◆ **Aim of the task**:
From the first line of the entries below, reproduce everything exactly through the line with "From Stdlib Require", and nothing more.

◆ **Task material**:
= = = =

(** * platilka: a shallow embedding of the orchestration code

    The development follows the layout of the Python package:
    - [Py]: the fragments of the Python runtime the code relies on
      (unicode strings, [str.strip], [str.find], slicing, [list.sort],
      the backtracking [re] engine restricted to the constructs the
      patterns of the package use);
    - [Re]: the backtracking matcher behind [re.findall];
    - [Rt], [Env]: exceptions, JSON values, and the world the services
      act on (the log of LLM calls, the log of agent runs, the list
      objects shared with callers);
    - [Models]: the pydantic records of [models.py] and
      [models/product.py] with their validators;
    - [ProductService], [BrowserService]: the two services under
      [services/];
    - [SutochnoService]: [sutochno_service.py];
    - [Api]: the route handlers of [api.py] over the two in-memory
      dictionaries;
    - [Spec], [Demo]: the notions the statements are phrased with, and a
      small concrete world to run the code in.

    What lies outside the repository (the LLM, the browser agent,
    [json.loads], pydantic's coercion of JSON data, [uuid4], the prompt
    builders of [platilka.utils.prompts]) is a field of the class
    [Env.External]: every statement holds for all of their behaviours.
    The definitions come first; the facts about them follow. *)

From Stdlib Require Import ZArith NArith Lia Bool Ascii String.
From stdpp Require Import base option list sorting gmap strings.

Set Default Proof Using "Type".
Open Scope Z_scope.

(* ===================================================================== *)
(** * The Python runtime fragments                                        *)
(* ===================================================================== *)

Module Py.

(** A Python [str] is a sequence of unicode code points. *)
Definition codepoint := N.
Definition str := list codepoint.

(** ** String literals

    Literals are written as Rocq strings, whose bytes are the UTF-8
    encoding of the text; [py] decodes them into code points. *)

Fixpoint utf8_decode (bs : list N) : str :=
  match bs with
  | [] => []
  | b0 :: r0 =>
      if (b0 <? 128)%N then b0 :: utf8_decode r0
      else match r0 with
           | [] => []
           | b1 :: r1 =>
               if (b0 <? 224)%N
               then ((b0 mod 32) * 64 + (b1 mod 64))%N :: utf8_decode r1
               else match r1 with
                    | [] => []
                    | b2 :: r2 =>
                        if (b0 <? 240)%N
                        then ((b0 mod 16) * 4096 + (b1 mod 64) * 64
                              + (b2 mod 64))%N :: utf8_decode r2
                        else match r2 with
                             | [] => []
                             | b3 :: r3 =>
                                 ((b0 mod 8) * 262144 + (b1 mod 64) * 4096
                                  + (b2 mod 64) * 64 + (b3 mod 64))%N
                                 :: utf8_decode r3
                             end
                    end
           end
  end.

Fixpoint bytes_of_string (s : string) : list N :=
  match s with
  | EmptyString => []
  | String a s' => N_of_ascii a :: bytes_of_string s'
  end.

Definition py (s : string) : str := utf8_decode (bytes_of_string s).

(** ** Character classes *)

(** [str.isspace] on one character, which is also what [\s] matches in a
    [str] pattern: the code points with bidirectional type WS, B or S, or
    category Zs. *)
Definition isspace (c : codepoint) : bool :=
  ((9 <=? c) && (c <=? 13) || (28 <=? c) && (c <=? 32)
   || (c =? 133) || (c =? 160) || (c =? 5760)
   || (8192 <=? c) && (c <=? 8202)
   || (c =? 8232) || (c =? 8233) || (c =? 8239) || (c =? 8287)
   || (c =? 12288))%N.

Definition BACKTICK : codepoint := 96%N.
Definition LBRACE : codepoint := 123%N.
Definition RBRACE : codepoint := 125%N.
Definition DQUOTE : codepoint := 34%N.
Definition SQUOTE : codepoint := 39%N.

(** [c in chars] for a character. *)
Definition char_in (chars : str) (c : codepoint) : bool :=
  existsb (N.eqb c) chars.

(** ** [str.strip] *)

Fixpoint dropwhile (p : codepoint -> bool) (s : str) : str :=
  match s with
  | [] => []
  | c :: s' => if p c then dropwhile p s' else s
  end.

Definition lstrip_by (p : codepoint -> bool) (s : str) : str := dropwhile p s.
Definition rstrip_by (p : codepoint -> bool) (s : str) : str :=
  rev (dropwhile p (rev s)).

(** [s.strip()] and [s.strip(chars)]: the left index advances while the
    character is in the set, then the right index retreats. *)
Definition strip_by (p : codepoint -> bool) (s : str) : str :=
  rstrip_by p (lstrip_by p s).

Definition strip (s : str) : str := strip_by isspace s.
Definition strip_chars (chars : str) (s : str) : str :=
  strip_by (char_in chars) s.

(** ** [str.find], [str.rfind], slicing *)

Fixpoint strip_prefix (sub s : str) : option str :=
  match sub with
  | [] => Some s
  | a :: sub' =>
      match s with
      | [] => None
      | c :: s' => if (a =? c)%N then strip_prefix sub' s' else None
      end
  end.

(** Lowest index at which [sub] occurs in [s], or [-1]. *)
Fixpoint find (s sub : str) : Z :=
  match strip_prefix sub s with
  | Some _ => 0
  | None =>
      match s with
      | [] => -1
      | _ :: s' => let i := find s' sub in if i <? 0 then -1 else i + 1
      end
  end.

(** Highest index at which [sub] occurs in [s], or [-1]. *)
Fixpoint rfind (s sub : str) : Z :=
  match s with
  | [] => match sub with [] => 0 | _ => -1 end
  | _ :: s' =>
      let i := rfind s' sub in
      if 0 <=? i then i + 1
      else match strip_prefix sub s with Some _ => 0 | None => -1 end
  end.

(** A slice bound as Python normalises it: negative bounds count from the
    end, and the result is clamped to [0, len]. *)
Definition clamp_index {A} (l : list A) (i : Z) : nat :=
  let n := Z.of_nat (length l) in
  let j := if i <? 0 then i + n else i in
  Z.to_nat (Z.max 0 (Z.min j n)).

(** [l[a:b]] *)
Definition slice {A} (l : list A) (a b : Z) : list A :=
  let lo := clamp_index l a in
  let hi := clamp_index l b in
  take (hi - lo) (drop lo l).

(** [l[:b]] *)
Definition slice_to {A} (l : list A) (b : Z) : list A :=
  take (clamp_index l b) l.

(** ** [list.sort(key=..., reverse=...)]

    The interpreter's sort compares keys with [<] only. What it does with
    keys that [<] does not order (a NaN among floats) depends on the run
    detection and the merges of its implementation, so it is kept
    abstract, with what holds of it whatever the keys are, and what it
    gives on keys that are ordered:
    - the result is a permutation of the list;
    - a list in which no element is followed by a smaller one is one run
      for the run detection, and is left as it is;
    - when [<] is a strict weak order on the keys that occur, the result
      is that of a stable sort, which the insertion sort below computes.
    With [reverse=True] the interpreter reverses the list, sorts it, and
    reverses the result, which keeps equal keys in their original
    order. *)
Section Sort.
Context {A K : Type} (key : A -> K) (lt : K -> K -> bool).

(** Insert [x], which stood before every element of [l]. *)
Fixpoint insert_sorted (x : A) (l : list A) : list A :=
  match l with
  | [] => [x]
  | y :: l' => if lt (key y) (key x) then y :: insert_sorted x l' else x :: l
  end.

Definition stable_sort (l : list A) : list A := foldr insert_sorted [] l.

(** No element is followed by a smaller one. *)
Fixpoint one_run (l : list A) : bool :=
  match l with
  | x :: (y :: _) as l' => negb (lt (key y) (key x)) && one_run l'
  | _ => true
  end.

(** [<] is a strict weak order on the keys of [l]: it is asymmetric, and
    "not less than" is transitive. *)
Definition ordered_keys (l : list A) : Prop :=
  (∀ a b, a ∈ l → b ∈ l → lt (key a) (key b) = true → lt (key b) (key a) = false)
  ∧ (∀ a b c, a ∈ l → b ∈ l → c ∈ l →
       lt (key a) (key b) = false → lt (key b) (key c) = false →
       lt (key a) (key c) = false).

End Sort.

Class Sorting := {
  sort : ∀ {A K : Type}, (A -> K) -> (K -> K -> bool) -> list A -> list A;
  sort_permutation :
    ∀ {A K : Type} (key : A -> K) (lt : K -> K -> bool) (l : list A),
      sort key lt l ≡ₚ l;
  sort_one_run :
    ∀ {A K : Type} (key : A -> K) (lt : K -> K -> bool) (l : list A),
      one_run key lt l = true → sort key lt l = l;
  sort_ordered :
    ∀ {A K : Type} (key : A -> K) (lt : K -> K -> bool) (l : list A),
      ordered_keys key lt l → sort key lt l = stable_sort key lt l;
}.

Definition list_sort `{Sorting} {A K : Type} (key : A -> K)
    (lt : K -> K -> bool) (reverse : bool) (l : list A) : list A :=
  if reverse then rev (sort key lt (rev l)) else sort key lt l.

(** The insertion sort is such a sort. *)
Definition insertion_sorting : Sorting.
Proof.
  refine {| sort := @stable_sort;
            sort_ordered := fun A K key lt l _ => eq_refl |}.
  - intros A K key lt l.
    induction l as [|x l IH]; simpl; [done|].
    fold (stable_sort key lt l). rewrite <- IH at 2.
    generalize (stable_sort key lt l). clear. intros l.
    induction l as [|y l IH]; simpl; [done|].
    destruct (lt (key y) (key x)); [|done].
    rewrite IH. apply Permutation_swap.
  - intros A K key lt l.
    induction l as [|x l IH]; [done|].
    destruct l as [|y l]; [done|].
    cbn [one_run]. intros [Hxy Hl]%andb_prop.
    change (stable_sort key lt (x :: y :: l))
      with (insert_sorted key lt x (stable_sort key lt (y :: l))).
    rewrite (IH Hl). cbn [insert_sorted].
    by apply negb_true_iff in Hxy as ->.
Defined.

= = = =

◆ **Response area**:
(** * platilka: a shallow embedding of the orchestration code

    The development follows the layout of the Python package:
    - [Py]: the fragments of the Python runtime the code relies on
      (unicode strings, [str.strip], [str.find], slicing, [list.sort],
      the backtracking [re] engine restricted to the constructs the
      patterns of the package use);
    - [Re]: the backtracking matcher behind [re.findall];
    - [Rt], [Env]: exceptions, JSON values, and the world the services
      act on (the log of LLM calls, the log of agent runs, the list
      objects shared with callers);
    - [Models]: the pydantic records of [models.py] and
      [models/product.py] with their validators;
    - [ProductService], [BrowserService]: the two services under
      [services/];
    - [SutochnoService]: [sutochno_service.py];
    - [Api]: the route handlers of [api.py] over the two in-memory
      dictionaries;
    - [Spec], [Demo]: the notions the statements are phrased with, and a
      small concrete world to run the code in.

    What lies outside the repository (the LLM, the browser agent,
    [json.loads], pydantic's coercion of JSON data, [uuid4], the prompt
    builders of [platilka.utils.prompts]) is a field of the class
    [Env.External]: every statement holds for all of their behaviours.
    The definitions come first; the facts about them follow. *)

From Stdlib Require Import ZArith NArith Lia Bool Ascii String.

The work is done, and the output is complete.